One unavoidable reality of geography and history, often forgotten or ignored during Brexit debates by Leavers and Remainers alike, is that what happens on the continent of Europe will affect Britain whether it likes it or not. The biggest dangers to the UK’s future prosperity, stability and security are now the Front National’s Marine Le Pen and the Five Star Movement’s Beppe Grillo.
If the Front National’s candidate were to win France’s presidential election next May, both the European Union and the euro single currency would be dead. Some British zealots might relish that idea in theory, but they should be careful what they wish for: the resulting banking collapse would alone be enough to throw Britain back into deep recession. And Theresa May’s vision of an open, free-trading world would have taken a step backwards even larger than was the election of Donald Trump.

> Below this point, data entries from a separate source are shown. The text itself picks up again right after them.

(* ===== verification/Transport.v ===== *)
(** * Discovery, host identity and the control transport

    internal/transport (transport.go, the checks of control.go), internal/protocol/control
    and internal/protocol/exec: finding a server, pinning its identity on first use, signed
    principals, who may open what, and the checks on both ends of a control request. The
    probe, the HTTP round trip and Ed25519 are parameters. *)

From stdpp Require Import list.
From S2P Require Import Prelude Utf8 GoStrings Sha256 CliText Json Pairing.
Import json.

(** ** protocol/control *)

Module control.
Definition ProtocolName : bytes := str "plumtree-control-v1".
Definition APIPrefix : bytes := str "/api/v1".
Definition VersionHeader : bytes := str "Plumtree-Version".
Definition MaxBodyBytes : Z := Z.shiftl 32 20.

Inductive Err := ErrInvalid | ErrVersionMismatch | ErrIdentityHeader | ErrBodyTooLarge.

Definition identityHeaders : list bytes := [str "X-Plumtree-Principal"; str "X-Plumtree-Author-ID"; str "X-Plumtree-Device-ID"].

(** [http.Header]: lists of values by canonical name. *)
Definition Header := list (bytes * list bytes).
Definition token_byte (c : Z) : bool :=
  within_b 48 57 c || within_b 65 90 c || within_b 97 122 c || bool_decide (c ∈ [33; 35; 36; 37; 38; 39; 42; 43; 45; 46; 94; 95; 96; 124; 126]).
Definition ascii_upper (c : Z) : Z := if within_b 97 122 c then c - 32 else c.
Fixpoint canonical_from (upper : bool) (s : bytes) : bytes :=
  match s with
  | [] => []
  | c :: s => (if upper then ascii_upper c else ascii_lower c) :: canonical_from (c =? 45) s
  end.
(** [textproto.CanonicalMIMEHeaderKey] *)
Definition CanonicalHeaderKey (s : bytes) : bytes := if forallb token_byte s then canonical_from true s else s.
Fixpoint values_of (h : Header) (key : bytes) : list bytes :=
  match h with
  | [] => []
  | (k, vs) :: h => if bool_decide (k = key) then vs else values_of h key
  end.
Definition Get (h : Header) (name : bytes) : bytes := match values_of h (CanonicalHeaderKey name) with v :: _ => v | [] => [] end.
Definition SetHeader (h : Header) (name value : bytes) : Header :=
  (CanonicalHeaderKey name, [value]) :: List.filter (fun kv => negb (bool_decide (kv.1 = CanonicalHeaderKey name))) h.

Definition ValidateVersion (actual expected : bytes) : option Err :=
  if bool_decide (expected = []) || negb (bool_decide (actual = expected)) then Some ErrVersionMismatch else None.

(** The parts of an [http.Request] that are looked at. *)
Record Request := mkRequest { rq_Path : bytes; rq_Header : Header; rq_HasBody : bool; rq_ContentLength : Z }.

Definition ValidateRequest (r : Request) : option Err :=
  if negb (HasPrefix (rq_Path r) APIPrefix) || (negb (bool_decide (rq_Path r = APIPrefix)) && negb (HasPrefix (rq_Path r) (APIPrefix ++ str "/")))
  then Some ErrInvalid else
  if existsb (fun name => negb (bool_decide (Get (rq_Header r) name = []))) identityHeaders then Some ErrIdentityHeader else
  if rq_HasBody r && (MaxBodyBytes <? rq_ContentLength r) then Some ErrBodyTooLarge else None.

Yesterday’s news that Nicolas Sarkozy is now out of the race to be the centre-right’s candidate should be welcomed in London. As a former, in effect failed, president (2007-12) he stood to represent everything that the Front National so successfully demonises: a self-interested establishment remote from ordinary voters. He has always liked to present himself as the insurgent, Trump-like candidate; in truth, he would have been France’s Clinton.

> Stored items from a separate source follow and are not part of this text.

Definition not_argument (name : bytes) : GoErr := wrap ErrInvalid (str "argument " ++ name).
Definition ArgString c name := bind (context_argument c name) (fun v =>
  match v with VString s => inr s | _ => inl (not_argument name) end).
Definition ArgBool c name := bind (context_argument c name) (fun v =>
  match v with VBool b => inr b | _ => inl (not_argument name) end).
Definition ArgInt c name := bind (context_argument c name) (fun v =>
  match v with VInt n => inr n | _ => inl (not_argument name) end).
Definition ArgDuration c name := bind (context_argument c name) (fun v =>
  match v with VDuration d => inr d | _ => inl (not_argument name) end).
Definition ArgStrings c name := bind (context_argument c name) (fun v =>
  match v with VStrings l => inr l | _ => inl (not_argument name) end).

(** ** Commands *)

Section Cli.
(** The values handlers present. *)
Context {V : Type}.

(** What a renderer does: writes, and possibly a panic after them. *)
Record Rendering := mkRendering { rn_writes : list bytes; rn_panic : bool }.

Record Output := mkOutput { o_value : option V; o_render : option (option V -> Rendering); o_empty : bool }.
Definition Present (v : V) (render : option (option V -> Rendering)) : Output := mkOutput (Some v) render false.
Definition Value (v : option V) : Output := mkOutput v None false.
Definition Empty : Output := mkOutput None None true.

Inductive Returned := HPanic | HReturn (o : Output) (e : option GoErr).
(** What a handler writes to stderr, and how it ends. *)
Record Handled := mkHandled { h_stderr : list bytes; h_ret : Returned }.
Definition Handler := Context -> list bytes -> Handled.

Inductive Command := mkCommand {
  Name : bytes; Summary : bytes; Args : ArgsRule; Arguments : list Argument; Flags : list Flag;
  Subcommands : list Command; Handle : option Handler }.

Definition Root (summary : bytes) (children : list Command) : Command :=
  mkCommand [] summary NoArgs [] [] children None.
Definition New (name summary : bytes) : Command := mkCommand name summary NoArgs [] [] [] None.
Definition WithArgs (c : Command) (rule : ArgsRule) : Command :=
  mkCommand (Name c) (Summary c) rule (Arguments c) (Flags c) (Subcommands c) (Handle c).
Definition WithArgument (c : Command) (a : Argument) : Command :=
  mkCommand (Name c) (Summary c) (Args c) (Arguments c ++ [a]) (Flags c) (Subcommands c) (Handle c).
Definition WithFlag (c : Command) (f : Flag) : Command :=
  mkCommand (Name c) (Summary c) (Args c) (Arguments c) (Flags c ++ [f]) (Subcommands c) (Handle c).
Definition WithCommand (c child : Command) : Command :=
  mkCommand (Name c) (Summary c) (Args c) (Arguments c) (Flags c) (Subcommands c ++ [child]) (Handle c).
Definition WithHandler (c : Command) (h : Handler) : Command :=
  mkCommand (Name c) (Summary c) (Args c) (Arguments c) (Flags c) (Subcommands c) (Some h).

Context (quote : bytes -> bytes) (ParseDuration : bytes -> bytes + Z).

But the choice between two former prime ministers, Francois Fillon and Alain Juppe, is no guarantee against a President Le Pen, since they hardly count as either newcomers or men of the people. Fillon was well ahead in the first round of his party’s primary and his manifesto is remarkably Thatcherite by French standards, but that could make him hard for his party’s centrists to support, let alone the left in the second round of the real elections next May.
There is a long way to go. That is not true of Italy’s constitutional referendum, which takes place in less than two weeks’ time, on December 4th. But the real Italian battle will be over the aftermath to the referendum result and whether there should be a general election any earlier than February 2018, the next scheduled poll.
Grillo’s Five Star Movement is the most powerful opposition to Prime Minister Matteo Renzi and is leading the campaign against Renzi’s constitutional reforms. Those reforms, on which Renzi has bet his political future and much of his governing energy in his two years in office, concern a big reduction in the power of the Senate, Italy’s upper house, the abolition of one layer of local government, the provinces, and the centralisation of power over infrastructure decisions.
Here’s the funny thing: many prominent people campaigning for a ‘no’ vote on December 4th are doing so not just because they oppose Renzi or the reforms but because they fear the Five Star Movement. They think the reforms – and most particularly a related electoral reform – threaten to give too much power to any prime minister, the next one of which they fear could be Grillo.
So Italy’s December 4th referendum is not directly a threat to either Europe’s stability or Britain’s, but it could set off a dangerous train of events. If Renzi loses and is forced out, he may be replaced by a new, perhaps technocratic prime minister. The campaign for the next general election will begin, along with efforts to bring it forward. It is that campaign that could destabilise the euro and hence all European financial markets, including Britain’s.
As a result, Britain needs to pay a lot closer attention to what is going on in the countries with whom it will soon be negotiating. Shunning summits, condemning whinge-o-ramas, talking patronisingly about the role of Prosecco in trade talks is not the way to do this. Helping the EU to function properly while the UK remains a member is far more important. And so is giving support to other advocates of free markets and openness – such as Fillon, Juppé and Renzi.